Todo acaba en inercia y también acaba por inercia y esa inercia y la aparición de un hombre maravilloso, hicieron que me decidiera a cometer un acto brutal contra un ser humano, aunque  me costara reconocer que el hombre con el que me había casado perteneciera a esa categoría.

Venenos, electrocución, descuartizamientos, cubos con ácido, hornos crematorios. Parecía el catálogo del museo de los horrores.

 Damon  me notaba inquieta y, aunque entre sus brazos me quedaba dormida plácidamente, él percibía que me ocurría algo, pero cómo le iba a soltar:

– Cariño, he decidido matar al capullo de mi marido. Así podremos estar juntos  para siempre. Forever and ever.-

He meditado mucho sobre esto. Mucho, mucho, de verdad, y al final no me atreví a matar a mi marido. No tuve valor. No fui capaz.

Así que, como quién no quiere la cosa, me lié la manta a la cabeza y pensé:- “¡Bueno que salga el sol por Antequera!”-

De modo que un buen día cuando tenía a mi marido frente al televisor con los calcetines quitados y sudados, tirados de cualquier manera sobre el sofá, las patatas fritas manchando la tapicería, las colillas de los cigarrillos sobre la mesita, las latas de cervezas esparcidas y arrugadas  sobre la alfombra, con el volumen de la tele puesto a tope, esperando para ver el partido de fútbol en el que su equipo del alma se jugaba pasar a los cuartos de final de la Gran Copa, le dije:

-Tengo un amante. Lo tengo desde hace algún tiempo. Estoy loca por él y me voy a ir con él. Haz lo que te dé la gana. Quédate con la puñetera casa. Quédate con todo. No quiero nada. Sólo estar con él y vivir mi vida lejos de ti y de todo el mugriento y cutre mundo que representas para mí. ¡Vete a la mierda, mamón!-

Mi marido se quedó con la boca abierta, mirándome con cara de alucinado. Las patatas le caían por la boca y en una mano sujetaba el mando de la tele y en el otro una patata frita gorda y redonda.

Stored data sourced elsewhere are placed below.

(** ** Identities *)

Lemma encode_object_id_Some i g raw : is_uint 32 g →
  encode_object_id i g = Some raw ↔
  g ≠ 0 ∧ Z.of_nat i + 1 < 2 ^ 32 ∧ raw = g * 2 ^ 32 + (Z.of_nat i + 1).
Proof.
  intros Hg. unfold encode_object_id, checked_add, try_from.
  destruct (Z.ltb_spec (Z.of_nat i + 1) (2 ^ 64)); simpl.
  - destruct (Z.ltb_spec (Z.of_nat i + 1) (2 ^ 32)); simpl; [|naive_solver lia].
    destruct (Z.eqb_spec g 0); simpl; [naive_solver|].
    rewrite pack32_add by (unfold is_uint; lia). naive_solver.
  - split; [done|]. intros (_ & Hi & _). lia.
Qed.

Lemma decode_object_id_Some raw i g : is_uint 64 raw →
  decode_object_id raw = Some (i, g) ↔
  g ≠ 0 ∧ is_uint 32 g ∧ Z.of_nat i + 1 < 2 ^ 32 ∧ raw = g * 2 ^ 32 + (Z.of_nat i + 1).
Proof.
  intros [Hr0 Hr1]. unfold decode_object_id, truncate, try_from, checked_sub, is_uint.
  rewrite Z.shiftr_div_pow2 by lia.
  replace (2 ^ 32 - 1) with (Z.ones 32) by done. rewrite Z.land_ones by lia.
  rewrite (Z.mod_small (raw / 2 ^ 32)) by (split; [apply Z.div_pos|apply Z.div_lt_upper_bound]; lia).
  pose proof (Z.div_mod raw (2 ^ 32) ltac:(lia)) as Hdm.
  pose proof (Z.mod_pos_bound raw (2 ^ 32) ltac:(lia)) as Hmb.
  assert (0 ≤ raw / 2 ^ 32 < 2 ^ 32) as Hdb
    by (split; [apply Z.div_pos|apply Z.div_lt_upper_bound]; lia).
  set (hi := raw / 2 ^ 32) in *. set (lo := raw mod 2 ^ 32) in *.
  rewrite (proj2 (Z.ltb_lt lo _)) by lia. simpl.
  destruct (Z.leb_spec 1 lo); simpl.
  - destruct (Z.eqb_spec hi 0); simpl.
    + split; [done|]. intros (Hg & Hg' & Hi & Heq). exfalso. lia.
    + split.
      * intros [= <- <-]. lia.
      * intros (Hg & Hg' & Hi & Heq). assert (hi = g) by lia. f_equal. f_equal; lia.
  - split; [done|]. intros (Hg & Hg' & Hi & Heq). exfalso. lia.
Qed.

Lemma encode_object_id_uint i g raw : is_uint 32 g →
  encode_object_id i g = Some raw → is_uint 64 raw.
Proof. intros Hg [_ [Hi ->]]%encode_object_id_Some; [|done]. unfold is_uint in *. lia. Qed.

Lemma decode_encode_object_id i g raw : is_uint 32 g →
  encode_object_id i g = Some raw → decode_object_id raw = Some (i, g).
Proof.
  intros Hg Henc. apply decode_object_id_Some; [by eapply encode_object_id_uint|].
  apply encode_object_id_Some in Henc; naive_solver.
Qed.

Lemma encode_decode_object_id raw i g : is_uint 64 raw →
  decode_object_id raw = Some (i, g) → encode_object_id i g = Some raw.
Proof.
  intros Hr Hdec. apply decode_object_id_Some in Hdec; [|done].
  apply encode_object_id_Some; naive_solver.
Qed.

(** ** Naming a slot *)

(** [id] carries the registry's domain and the current generation of the
    slot [i], which holds [s]. *)
Definition names (r : t) (id : ObjectId) (i : nat) (s : ObjectSlot) : Prop :=
  oid_domain id = domain r ∧ decode_object_id (oid_raw id) = Some (i, generation s) ∧
  slots r !! i = Some s.

Definition with_state (s : ObjectSlot) (st : SlotState.t) : ObjectSlot :=
  {| generation := generation s; state := st |}.

Lemma reference_slot_names r id i s : names r id i s → reference_slot id r = Ret r i.
Proof.
  intros (Hd & Hdec & Hs). unfold reference_slot, mbind, M_bind, get, ok_or. simpl.
  by rewrite Hd, Z.eqb_refl, Hdec, Hs.
Qed.

Lemma slot_at_lookup {E} r i s : slots r !! i = Some s → slot_at (E:=E) i r = Ret r s.
Proof. intros Hs. unfold slot_at, mbind, M_bind, get, expect. by rewrite Hs. Qed.

Ltac run_names H :=
  unfold mbind, M_bind; cbn beta iota;
  rewrite ?(reference_slot_names _ _ _ _ H);
  rewrite ?(proj1 (proj2 H)); unfold ok_or; cbn beta iota;
  rewrite ?(slot_at_lookup _ _ _ (proj2 (proj2 H))).

Lemma validate_reference_names r id i s ty k :
  names r id i s →
  validate_reference id ty k r =
    match state s with
    | SlotState.Live live =>
        if negb (live_type live =? ty) then Fail r ObjectRegistryError.ObjectTypeMismatch
        else if counter k live =? 0 then Fail r ObjectRegistryError.ReferenceCountUnderflow
        else Ret r tt
    | _ => Fail r ObjectRegistryError.StaleReference
    end.
Proof.
  intros H. unfold validate_reference. run_names H.
  rewrite Z.eqb_refl. simpl. by repeat case_match.
Qed.

Lemma live_at_names r id i s live :
  names r id i s → state s = SlotState.Live live → live_at i r = Ret r (generation s, live).
Proof. intros H Hl. unfold live_at. run_names H. by rewrite Hl. Qed.

Lemma retain_reference_names r id i s live ty k k' :
  names r id i s → state s = SlotState.Live live → live_type live = ty → counter k live ≠ 0 →
  retain_reference id ty k k' r =
    match checked_add 32 (counter k' live) 1 with
    | Some n => Ret (set_slot i (with_state s (SlotState.Live (set_counter k' n live))) r) tt
    | None => Fail r ObjectRegistryError.ReferenceCountExhausted
    end.
Proof.
  intros H Hl Hty Hk. unfold retain_reference, mbind, M_bind.
  rewrite (validate_reference_names _ _ _ _ _ _ H), Hl, Hty, Z.eqb_refl. simpl.
  rewrite (proj2 (Z.eqb_neq _ _) Hk), (reference_slot_names _ _ _ _ H).
  rewrite (live_at_names _ _ _ _ _ H Hl). unfold ok_or. by destruct (checked_add _ _ _).
Qed.
Lemma object_at_update r id i s st id' :
  names r id i s → is_uint 64 (oid_raw id) →
  object_at (set_slot i (with_state s st) r) id' =
    if decide (id' = id) then Some st else object_at r id'.
Proof.
  intros Hn Hu. pose proof Hn as (Hd & Hdec & Hs).
  assert (i < length (slots r))%nat by (by eapply lookup_lt_Some).
  case_decide as Hid; [subst id'|].
  - change (Some st) with (Some (state (with_state s st))).
    apply (object_at_names _ _ i); [|done]. split; [done|]. split; [done|].
    simpl. by rewrite list_lookup_insert_eq.
  - unfold object_at. simpl. case_bool_decide as Hid'; [|done]. destruct Hid' as [Hd' Hu'].
    destruct (decode_object_id (oid_raw id')) as [[j g]|] eqn:Hdec'; simpl; [|done].
    destruct (decide (j = i)) as [->|]; [|by rewrite list_lookup_insert_ne].
    rewrite list_lookup_insert_eq, Hs by done. simpl.
    destruct (Z.eqb_spec (generation s) g) as [<-|]; [|done].
    destruct Hid. symmetry. by eapply names_inj.
Qed.

(** A new generation in a vacant slot: the new identity appears, and no
    outstanding one is touched. *)
Lemma object_at_create r id i s g live id' :
  slots r !! i = Some s → state s = SlotState.Vacant → is_uint 64 (oid_raw id) →
  oid_domain id = domain r → decode_object_id (oid_raw id) = Some (i, g) → generation s ≠ g →
  let r' := set_slot i {| generation := g; state := SlotState.Live live |} r in
  object_at r' id = Some (SlotState.Live live) ∧
  (id' ≠ id → object_at r' id' = object_at r id' ∨
              object_at r' id' = None ∧ object_at r id' = Some SlotState.Vacant).
Proof.
  intros Hs Hst Hu Hd Hdec Hg r'. assert (i < length (slots r))%nat by (by eapply lookup_lt_Some).
  assert (names r' id i {| generation := g; state := SlotState.Live live |}) as Hn.
  { split; [done|]. split; [done|]. subst r'. simpl. by rewrite list_lookup_insert_eq. }
  split; [by apply (object_at_names _ _ _ _ Hn)|]. intros Hne.
  unfold object_at. simpl. case_bool_decide as Hid'; [|by left]. destruct Hid' as [Hd' Hu'].
  destruct (decode_object_id (oid_raw id')) as [[j g']|] eqn:Hdec'; simpl; [|by left].
  destruct (decide (j = i)) as [->|]; [|left; by rewrite list_lookup_insert_ne].
  rewrite list_lookup_insert_eq, Hs by done. simpl.
  destruct (Z.eqb_spec g g') as [->|].
  - destruct Hne. symmetry. apply (names_inj r' id id' i _ Hn); [|done..].
    split; [done|]. split; [done|]. apply Hn.
  - destruct (Z.eqb_spec (generation s) g'); [right|by left]. by rewrite Hst.
Qed.
Global Instance t_eq_dec : EqDecision t.
Proof. solve_decision. Defined.
End SlotReservationKind.

Record SlotReservation : Type := {
  reserved_permit : Z;
  reserved_kind : SlotReservationKind.t;
}.

Global Instance SlotReservation_eq_dec : EqDecision SlotReservation.
Proof. solve_decision. Defined.

Record HandleSlot : Type := {
  slot_generation : Z;
  slot_retired : bool;
  slot_entry : option HandleEntry;
  slot_reservation : option SlotReservation;
}.

Record Reservation : Type := {
  res_slot : nat;
  res_prior_generation : Z;
  res_generation : Z;
  res_handle : DwHandle;
  res_permit : Z;
}.

Definition HANDLE_TRANSFER_LIMIT : nat := Z.to_nat DW_CHANNEL_MAX_HANDLES.

Record HandleMoveRequest : Type := { req_handle : DwHandle; req_requested_rights : DwRights }.

Record PreparedMoveEntry : Type := {
  prep_slot : nat;
  prep_handle : DwHandle;
  prep_object : ObjectId;
  prep_object_type : DwObjectType;
  prep_source_rights : DwRights;
  prep_requested_rights : DwRights;
  prep_permit : Z;
}.

Module HandleMovePrepareError.
Inductive t : Type :=
| DuplicateSource
| Table (error : HandleTableError.t).
End HandleMovePrepareError.

Record HandleTransferToken : Type := {
  token_reference : HandleRef;
  token_source_rights : DwRights;
  token_requested_rights : DwRights;
}.

Record PublishedHandleInfo : Type := {
  published_handle : DwHandle;
  published_rights : DwRights;
  published_object_type : DwObjectType;
}.

Record HandleReservationSpec : Type := {
  spec_object_type : DwObjectType;
  spec_rights : DwRights;
}.

Record DrainWindow : Type := { window_written : nat; window_resume : nat; window_done : bool }.

Record DrainResult : Type := {
  final_releases : list (option FinalRelease);
  final_release_count : nat;
}.

Definition next_generation (generation : Z) : option Z := next_nonzero 32 generation.

Definition encode_handle (slot : nat) (generation : Z) : option DwHandle :=
  slot ← checked_add 64 (Z.of_nat slot) 1;
  slot ← try_from 32 slot;
  if negb (generation =? 0) then Some (Z.lor (Z.shiftl generation 32) slot) else None.

Definition decode_handle (handle : DwHandle) : option (nat * Z) :=
  let generation := truncate 32 (Z.shiftr handle 32) in
  slot ← try_from 32 (Z.land handle (2 ^ 32 - 1));
  slot ← checked_sub slot 1;
  if negb (generation =? 0) then Some (Z.to_nat slot, generation) else None.

(** [(handle.0 >> 32) as u32] *)
Definition handle_generation (handle : DwHandle) : Z := truncate 32 (Z.shiftr handle 32).

Definition rights_error (error : RightsValidationError.t) : HandleTableError.t :=
  match error with
  | RightsValidationError.Zero
  | RightsValidationError.Unknown
  | RightsValidationError.Incompatible => HandleTableError.InvalidRights
  | RightsValidationError.Missing
  | RightsValidationError.Escalation => HandleTableError.AccessDenied
  end.

(** [None] is the panic on a broken table/registry invariant. *)
Definition retain_error (error : ObjectRegistryError.t) : option HandleTableError.t :=
  match error with
  | ObjectRegistryError.ReferenceCountExhausted => Some HandleTableError.ReferenceCapacity
  | _ => None
  end.

(** [check.map_err(rights_error)?] *)
Definition check_rights {S} (r : Result unit RightsValidationError.t)
    : M S HandleTableError.t unit :=
  map_err rights_error (lift r).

Entonces comenzó a reírse como un poseso.

-¿Qué tienes un amante y te vas a ir con él? ¡Jajajajaaaaaaaaaa! ¡Nena!, ¿es que estás ensayando una obra teatro? ¿Me tomas el pelo o qué?-

-¿Qué te tomo el pelo? ¡Damon, ven, amor mío!- Chasqué los dedos

 Damon apareció tras de mí y me rodeó con los brazos, me besó  el cuello y me  apretó la cintura contra su cadera.

Mi marido abrió los ojos como si viera una aparición.

-No es una broma.- dijo Damon con un tono de voz bajo y envolvente.

-Ya lo ves. No es ninguna broma. Pensaba matarte, trocearte, hacerte desaparecer  con ácido, tirar tu radio encendida a la bañera para que te frieras o inyectarte algún veneno. Pero son demasiadas molestias.


Ilustración de Daniel Camargo

Mi marido intentó levantarse pero no pudo. De repente se echó las manos a la garganta. Parecía que no podía respirar. Me pregunté si le había dado un ataque cardíaco.  Comenzó a toser, a ponerse rojo, muy rojo. Se le desorbitaron los ojos, lanzó varios bufidos seguidos y se derrumbó en el sofá.

Estaba muerto: se había atragantado con una patata frita.

Ya veis.  Después de comerme tanto la cabeza pensando en la forma de matarlo, el muy subnormal  la palma por una patata frita.

Por fin me cargué a mi marido… involuntariamente.

El crimen perfecto. Mi crimen perfecto.